What the task requires →
If a line below contains the string "same", return that line.

Material shown →

(* ===== verification/Json.v ===== *)
(** JSON values as the engine handles them: [serde_json::Value] and the few
    accessors the modelled code uses.

    An object is the list of its entries in iteration order. The shipped binary
    builds serde_json with [preserve_order] (cli/Cargo.toml), so the order is
    insertion order: [Map::insert] replaces in place or appends, and
    [Map::remove] is the index map's [swap_remove]. Numbers keep serde_json's
    three cases. The printer and the parser of JSON text are serde_json's own
    and are parameters wherever the engine calls them. *)
From S2P Require Import Prelude.
From Stdlib Require Import Floats.SpecFloat.

Local Open Scope Z_scope.

(** [serde_json::Number]: a [u64], a negative [i64], or a finite [f64] (given by
    its IEEE-754 binary64 datum). *)
Inductive Number : Type :=
| PosInt (n : Z)
| NegInt (n : Z)
| Float (f : spec_float).

Inductive Value : Type :=
| Null
| VBool (b : bool)
| VNumber (n : Number)
| VString (s : string)
| VArray (l : list Value)
| VObject (m : list (string * Value)).

(** [Map::get]. *)
Fixpoint assoc (k : string) (m : list (string * Value)) : option Value :=
  match m with
  | [] => None
  | (k', v) :: m => if decide (k = k') then Some v else assoc k m
  end.

(** [Map::insert]. *)
Fixpoint assoc_insert (k : string) (v : Value) (m : list (string * Value))
  : list (string * Value) :=
  match m with
  | [] => [(k, v)]
  | (k', v') :: m => if decide (k = k') then (k', v) :: m else (k', v') :: assoc_insert k v m
  end.

(** [Map::remove] under [preserve_order]: the last entry takes the hole. *)
Definition assoc_remove (k : string) (m : list (string * Value)) : list (string * Value) :=
  match list_find (fun e => e.1 = k) m with
  | None => m
  | Some (i, _) =>
      if decide (S i = length m) then take i m
      else match last m with
           | Some e => <[i := e]> (take (length m - 1) m)
           | None => m
           end
  end.

(** [Value::get(&str)]. *)
Definition get (v : Value) (k : string) : option Value :=
  match v with VObject m => assoc k m | _ => None end.

Definition as_object (v : Value) : option (list (string * Value)) :=
  match v with VObject m => Some m | _ => None end.

Definition as_str (v : Value) : option string :=
  match v with VString s => Some s | _ => None end.

(** [Value::as_u64]. *)
Definition as_u64 (v : Value) : option Z :=
  match v with VNumber (PosInt n) => Some n | _ => None end.

(** [Value::as_i64]: a [u64] above [i64::MAX] is not an [i64]. *)
Definition as_i64 (v : Value) : option Z :=
  match v with
  | VNumber (PosInt n) => if n <=? 9223372036854775807 then Some n else None
  | VNumber (NegInt n) => Some n
  | _ => None
  end.

Definition is_null (v : Value) : bool := match v with Null => true | _ => false end.

(** [Value::from(u64)], [Value::from(i64)], [Value::from(&str)]. *)
Definition of_u64 (n : Z) : Value := VNumber (PosInt n).
Definition of_i64 (n : Z) : Value := VNumber (if n <? 0 then NegInt n else PosInt n).

#[export] Instance spec_float_eq_dec : EqDecision spec_float.
Proof. solve_decision. Defined.

#[export] Instance Number_eq_dec : EqDecision Number.
Proof. solve_decision. Defined.

(** Structural equality of values, executable (nested recursion): finer than that of
    [serde_json], which does not look at the order of an object's fields ([json_eq] of
    Quality.v). It decides equality where the values compared were written by the same code
    and so with the same order. *)
Fixpoint value_eqb (a b : Value) {struct a} : bool :=
  match a, b with
  | Null, Null => true
  | VBool x, VBool y => Bool.eqb x y
  | VNumber x, VNumber y => bool_decide (x = y)
  | VString x, VString y => bool_decide (x = y)
  | VArray xs, VArray ys =>
      (fix go xs ys := match xs, ys with
                       | [], [] => true
                       | x :: xs, y :: ys => value_eqb x y && go xs ys
                       | _, _ => false
                       end) xs ys
  | VObject xs, VObject ys =>
      (fix go xs ys := match xs, ys with
                       | [], [] => true
                       | (k, x) :: xs, (k', y) :: ys =>
                           bool_decide (k = k') && (value_eqb x y && go xs ys)
                       | _, _ => false
                       end) xs ys
  | _, _ => false
  end.

(** Induction over values that reaches inside arrays and objects. *)
Fixpoint Value_nested_ind (P : Value -> Prop)
  (HN : P Null) (HB : forall b, P (VBool b)) (Hn : forall n, P (VNumber n))
  (HS : forall s, P (VString s)) (HA : forall l, Forall P l -> P (VArray l))
  (HO : forall m, Forall (fun e => P e.2) m -> P (VObject m)) (v : Value) : P v :=
  match v with
  | Null => HN
  | VBool b => HB b
  | VNumber n => Hn n
  | VString s => HS s
  | VArray l => HA l ((fix go l : Forall P l :=
      match l with
      | [] => Forall_nil_2 P
      | x :: l => Forall_cons_2 P x l (Value_nested_ind P HN HB Hn HS HA HO x) (go l)
      end) l)
  | VObject m => HO m ((fix go m : Forall (fun e => P e.2) m :=
      match m with
      | [] => Forall_nil_2 _
      | e :: m => Forall_cons_2 _ e m (Value_nested_ind P HN HB Hn HS HA HO e.2) (go m)
      end) m)
  end.

(** ** Facts *)

Lemma value_eqb_eq a b : value_eqb a b = true <-> a = b.
Proof.
  revert b. induction a as [|x|n|s|l IH|m IH] using Value_nested_ind;
    intros []; simpl; try (split; congruence).
  - rewrite eqb_true_iff. naive_solver.
  - rewrite bool_decide_eq_true. naive_solver.
  - rewrite bool_decide_eq_true. naive_solver.
  - enough (forall ys, (fix go xs ys := match xs, ys with
                       | [], [] => true
                       | x :: xs, y :: ys => value_eqb x y && go xs ys
                       | _, _ => false
                       end) l ys = true <-> l = ys) as -> by naive_solver.
    induction IH as [|x l Hx _ IH]; intros [|y ys]; try (split; congruence).
    rewrite andb_true_iff, Hx, IH. naive_solver.
  - match goal with |- _ <-> VObject m = VObject ?z => revert z end.
    enough (forall ys, (fix go xs ys := match xs, ys with
                       | [], [] => true
                       | (k, x) :: xs, (k', y) :: ys =>
                           bool_decide (k = k') && (value_eqb x y && go xs ys)
                       | _, _ => false
                       end) m ys = true <-> m = ys) as H by (intros z; rewrite H; naive_solver).
    induction IH as [|[k x] m Hx _ IH]; intros [|[k' y] ys]; try (split; congruence).
    rewrite !andb_true_iff, bool_decide_eq_true, Hx, IH. naive_solver.
Qed.

#[export] Instance Value_eq_dec : EqDecision Value.
Proof.
  intros a b. destruct (value_eqb a b) eqn:E.
  - left. by apply value_eqb_eq.
  - right. intros ->. destruct (value_eqb b b) eqn:F; [done|].
    assert (value_eqb b b = true) by by apply value_eqb_eq. congruence.
Defined.

Lemma assoc_insert_eq k v m : assoc k (assoc_insert k v m) = Some v.
Proof. induction m as [|[k' v'] m IH]; simpl; repeat (case_decide; simplify_eq/=); done. Qed.

Lemma assoc_insert_ne k k' v m : k <> k' -> assoc k (assoc_insert k' v m) = assoc k m.
Proof.
  intros Hne. induction m as [|[k'' v''] m IH]; simpl; repeat (case_decide; simplify_eq/=); done.
Qed.

(** ** Objects as maps: serde_json keeps keys unique *)

Lemma assoc_elem k v m : NoDup m.*1 -> assoc k m = Some v <-> (k, v) ∈ m.
Proof.
  induction m as [|[k' v'] m IH]; simpl; intros Hnd.
  - split; [done|]. intros H. by apply not_elem_of_nil in H.
  - apply NoDup_cons in Hnd as [Hni Hnd]. rewrite elem_of_cons. case_decide as Hk; subst.
    + split; [intros [= ->]; by left|]. intros [[= ->]|Hin]; [done|].
      exfalso. apply Hni. by apply (list_elem_of_fmap_2 fst m (k', v)).
    + rewrite IH by done. split; [by right|]. intros [[= -> ->]|]; done.
Qed.

Lemma assoc_perm m m' k : NoDup m.*1 -> m ≡ₚ m' -> assoc k m = assoc k m'.
Proof.
  intros Hnd Hp. assert (NoDup m'.*1) as Hnd' by (by rewrite <- Hp).
  apply option_eq. intros v. by rewrite !assoc_elem, Hp.
Qed.

Lemma assoc_remove_perm k m e i :
  list_find (fun e => e.1 = k) m = Some (i, e) -> m ≡ₚ e :: assoc_remove k m.
Proof.
  intros Hf. unfold assoc_remove. rewrite Hf. apply list_find_Some in Hf as (Hi & _ & _).
  pose proof (lookup_lt_Some _ _ _ Hi) as Hlt.
  rewrite <- (take_drop_middle m i e Hi) at 1.
  case_decide as Hend.
  - rewrite (drop_ge m (S i)) by lia. by rewrite Permutation_app_comm.
  - destruct (last m) as [z|] eqn:Hz; [|by apply last_None in Hz; subst].
    apply last_Some in Hz as [m' ->]. rewrite length_app in *. simpl in *.
    replace (length m' + 1 - 1)%nat with (length m') by lia.
    rewrite take_app_length, drop_app_le, take_app_le by lia.
    rewrite lookup_app_l in Hi by lia.
    rewrite (insert_take_drop m' i z) by lia.
    rewrite <- !Permutation_middle. apply perm_skip.
    by rewrite app_nil_r.
Qed.

Lemma assoc_remove_ne k k' m : NoDup m.*1 -> k <> k' -> assoc k (assoc_remove k' m) = assoc k m.
Proof.
  intros Hnd Hne. destruct (list_find (fun e => e.1 = k') m) as [[i e]|] eqn:Hf.
  - pose proof (assoc_remove_perm _ _ _ _ Hf) as Hp.
    rewrite (assoc_perm m _ k Hnd Hp). apply list_find_Some in Hf as (_ & He & _).
    destruct e as [ke ve]. simpl in *. subst. by rewrite decide_False.
  - unfold assoc_remove. by rewrite Hf.
Qed.

Lemma assoc_insert_fresh k v m : assoc k m = None -> assoc_insert k v m = m ++ [(k, v)].
Proof.
  induction m as [|[k' v'] m IH]; [done|]. cbn. case_decide; [done|]. intros Hn. by rewrite IH.
Qed.

Lemma assoc_none k (m : list (string * Value)) : assoc k m = None <-> k ∉ m.*1.
Proof.
  induction m as [|[k' v'] m IH]; cbn; [by split; [intros _; apply not_elem_of_nil|]|].
  rewrite not_elem_of_cons. case_decide; naive_solver.
Qed.

Lemma assoc_remove_keys k m :
  NoDup m.*1 -> NoDup (assoc_remove k m).*1 /\ k ∉ (assoc_remove k m).*1.
Proof.
  intros Hnd. destruct (list_find (fun e => e.1 = k) m) as [[i e]|] eqn:Hf.
  - pose proof (fmap_Permutation fst _ _ (assoc_remove_perm _ _ _ _ Hf)) as Hp. rewrite fmap_cons in Hp.
    apply list_find_Some in Hf as (_ & He & _). rewrite Hp in Hnd. apply NoDup_cons in Hnd as [Hn Hnd]. by subst k.
  - unfold assoc_remove. rewrite Hf. split; [done|]. apply list_find_None in Hf. intros (e & -> & He)%list_elem_of_fmap.
    rewrite Forall_forall in Hf. by apply (Hf e).
Qed.

Lemma assoc_remove_nodup k m : NoDup m.*1 -> NoDup (assoc_remove k m).*1.
Proof. apply assoc_remove_keys. Qed.

Lemma assoc_remove_eq k m : NoDup m.*1 -> assoc k (assoc_remove k m) = None.
Proof. intros. by apply assoc_none, assoc_remove_keys. Qed.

Exercise solution →
    Quality.v). It decides equality where the values compared were written by the same code
    and so with the same order. *)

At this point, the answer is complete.